Abstract
Diffuse large B-cell lymphoma (DLBCL), the most prevalent form of lymphoma, is characterized by marked tumor heterogeneity. Treatment failure in DLBCL is often driven by drug resistance, particularly to doxorubicin, and our clinical observations suggest that comorbid type 2 diabetes further increases the incidence of such resistance. However, the intrinsic mechanisms by which altered glucose metabolism modulates doxorubicin resistance in DLBCL cells remain unclear.
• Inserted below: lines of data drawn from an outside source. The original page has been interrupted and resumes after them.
(* ===== verification/Identity.v ===== *)
(** * Identities of peers: [src/tls_identity.cpp], [src/client_authorization.cpp]

    The identity in the certificate of a peer, the connection's acceptance of it
    ([AuthenticateTlsPeer] of [src/asio_network_transport.cpp]), the
    authorization of clients and the validation of its configuration.  A
    certificate is what the TLS library finds in it: the names of its
    subjectAltName extension, if it has one. *)

From Stdlib Require Import Ascii.
From S2P Require Import Prelude Types RaftLog Quorum Sessions RaftGroup Timers Replicate Membership Text Bytes DenseIndex Disk Wal Protocol.

Inductive RpcPeerKind := PEER_ANONYMOUS | PEER_NODE | PEER_CLIENT.

#[global] Instance RpcPeerKind_eq_dec : EqDecision RpcPeerKind.
Proof. solve_decision. Defined.

Record RpcPeerIdentity := mkRpcPeerIdentity {
  kind : RpcPeerKind;
  node_id : NodeId;
  client_identity : string
}.

Definition anonymous : RpcPeerIdentity := mkRpcPeerIdentity PEER_ANONYMOUS (-1) "".

(** ** Identities in certificates *)

Definition char_in (lo hi value : ascii) : bool :=
  bool_decide (N_of_ascii lo <= N_of_ascii value <= N_of_ascii hi)%N.

Definition IsAsciiAlphaNumeric (value : ascii) : bool :=
  char_in "a" "z" value || char_in "A" "Z" value || char_in "0" "9" value.

Definition identity_char (value : ascii) : bool :=
  IsAsciiAlphaNumeric value || bool_decide (value = "."%char) || bool_decide (value = "_"%char) ||
  bool_decide (value = "-"%char).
Here, we demonstrate that aberrant glucose metabolism activates the Protein Kinase B (AKT) signaling pathway, which in turn amplifies Nuclear Factor-kappa B (NF-κB) signaling, thereby promoting doxorubicin resistance. Comparative analyses of sensitive, primary-resistant, and acquired-resistant DLBCL cell lines revealed distinct functional and pathway alterations, notably in AKT and NF-κB signaling. Experimental validation confirmed that both pathways are critical mediators of resistance: enhanced AKT activity drives downstream NF-κB activation, which boosts glycolytic capacity and enables cancer cells to survive under chemotherapeutic stress. These findings not only elucidate a metabolic mechanism of drug resistance in DLBCL but also identify AKT and NF-κB as promising therapeutic targets for overcoming both primary and acquired doxorubicin resistance.
Keywords:
AKT/NF-κB signaling pathway; DLBCL; doxorubicin resistance; glycemic metabolism; type 2 diabetes.